Shaun Ryder got so paranoid about being poisoned by Vladimir Putin he changed lyrics mocking the despot.
The Happy Mondays frontman, 60. wrote lines poking fun at the Russian warmonger in tunes for his new group, Mantra of the Cosmos, which also features Zak Starkey, 57, from The Who and Oasis bassist Andy Bell, 52, and Happy Mondays’ dancer Bez, 59.
Shaun told the new issue of Uncut magazine that even though he started off wanting to “put the boot into Putin” with his new tracks, he toned down the words after he started to get scared they could make him a target for assassination.
He said: “It started off worst than that, but we thought, ‘Let’s give this band a chance before we all get poisoned.’”

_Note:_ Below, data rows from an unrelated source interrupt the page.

(* ===== verification/Sockets.v ===== *)
(** * Sockets

    The output side of a connection and its read buffer: the plain text path of
    [BaseSocket] and [SocketInterface] ([server-util/SocketInterface.cpp]) and
    the output queue of [Http11Socket] ([server-util/RequestHandler2.cpp]), on an
    edge triggered epoll build without TLS and io_uring.

    The kernel is outside: a socket carries the answers the kernel will give to
    the calls to come, one list for [send] and one for [recv]. *)

From S2P Require Import Prelude.

(** ** The kernel's answers *)

(** What a [send] meets: room for some bytes, [EAGAIN], or any other error. *)
Inductive send_answer := Room (n : nat) | Send_again | Send_error.

(** What a [recv] finds: bytes (no bytes is the end of the stream), nothing yet
    ([EAGAIN] or [EWOULDBLOCK]), [EINTR], or any other error. *)
Inductive recv_answer := Chunk (l : bytes) | Recv_again | Recv_intr | Recv_error.

Record BaseSocket := mkSocket {
  closed : bool;
  buffer : bytes;
  wire : bytes;                   (* the bytes the kernel took, in order *)
  closings : nat;                 (* calls of sockCloseFunc *)
  writeRegistered : bool;         (* the event handler waits for EPOLLOUT *)
  sends : list send_answer;
  recvs : list recv_answer
}.

Definition BaseSocket_new (ks : list send_answer) (rs : list recv_answer) : BaseSocket :=
  mkSocket false [] [] 0 false ks rs.

Definition set_sends (ks : list send_answer) (s : BaseSocket) : BaseSocket :=
  mkSocket (closed s) (buffer s) (wire s) (closings s) (writeRegistered s) ks (recvs s).
Definition set_recvs (rs : list recv_answer) (s : BaseSocket) : BaseSocket :=
  mkSocket (closed s) (buffer s) (wire s) (closings s) (writeRegistered s) (sends s) rs.
Definition set_buffer (b : bytes) (s : BaseSocket) : BaseSocket :=
  mkSocket (closed s) b (wire s) (closings s) (writeRegistered s) (sends s) (recvs s).
Definition put_wire (b : bytes) (s : BaseSocket) : BaseSocket :=
  mkSocket (closed s) (buffer s) (wire s ++ b) (closings s) (writeRegistered s) (sends s) (recvs s).
Definition set_registered (w : bool) (s : BaseSocket) : BaseSocket :=
  mkSocket (closed s) (buffer s) (wire s) (closings s) w (sends s) (recvs s).

(** [closeSocket] calls the close callback once. *)
Definition closeSocket (s : BaseSocket) : BaseSocket :=
  if closed s then s
  else mkSocket true (buffer s) (wire s) (S (closings s)) (writeRegistered s) (sends s) (recvs s).

(** [epoll_ctl] fails on a descriptor that was closed. *)
Definition registerWrite (s : BaseSocket) : bool * BaseSocket :=
  if closed s then (false, s) else (true, set_registered true s).
Definition unRegisterWrite (s : BaseSocket) : bool * BaseSocket :=
  if closed s then (false, s) else (true, set_registered false s).

(** ** Writing *)

Record ResponseData := mkRD { rd_b : bytes; rd_oft : Z }.
Definition ResponseData_new : ResponseData := mkRD [] 0.

(** The loop of [writeTo] on an open descriptor.  The recursion is on the
    answers: a list that ends before the loop does is [Out_of_fuel]. *)
Fixpoint writeTo_loop (ks : list send_answer) (d : ResponseData) (s : BaseSocket)
    : outcome (Z * ResponseData * BaseSocket) :=
  match ks with
  | [] => Out_of_fuel
  | Send_again :: ks => Ret (-1, d, set_sends ks s)
  | Send_error :: ks => Ret (0, d, closeSocket (set_sends ks s))
  | Room n :: ks =>
      let er := Z.min (Z.of_nat n) (slen (rd_b d) - rd_oft d) in
      if er =? 0 then Ret (0, d, closeSocket (set_sends ks s))
      else
        oft ← checked_int (rd_oft d + er);
        let s := put_wire (take (Z.to_nat er) (drop (Z.to_nat (rd_oft d)) (rd_b d))) (set_sends ks s) in
        let d := mkRD (rd_b d) oft in
        if oft =? wraps 32 (slen (rd_b d)) then Ret (1, d, s) else writeTo_loop ks d s
  end.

Shaun’s fears come after the 2018 Salisbury Novichok poisoning of former Russian spy Sergei Skripal and his daughter Yulia – and amid warnings 70-year-old Putin, who experts have said could be suffering from Parkinson’s disease, cancer and dementia, could launch a nuclear attack on the Ukraine and the West.
Dad-of-six Shaun added that instead of going down the political route, he started doing fun rhymes such as matching “laughing gas” with “working class”.
The former drug addict and party animal said about his chaotic songwriting technique: “We just press record and I get to throw a s***load of ideas down.”
He said lyrical themes have become “whatever floats me boat at the time”.
Zak Starkey has said Mantra of the Cosmos’ first single ‘Gorilla Guerilla’ is “a fantastic psychedelic groove from a band of misfits, outsiders and innovators”.
Shaun has said about the group: “It doesn’t sound like the Mondays or Black Grape or Oasis or The Who, it’s what we’re doing all together.”
The group, which played this year’s Glastonbury festival, was described in a press release announcing its formation as “a dubby, electronic, 21st century Hawkwind of a band destined to be experienced through epic live performances”.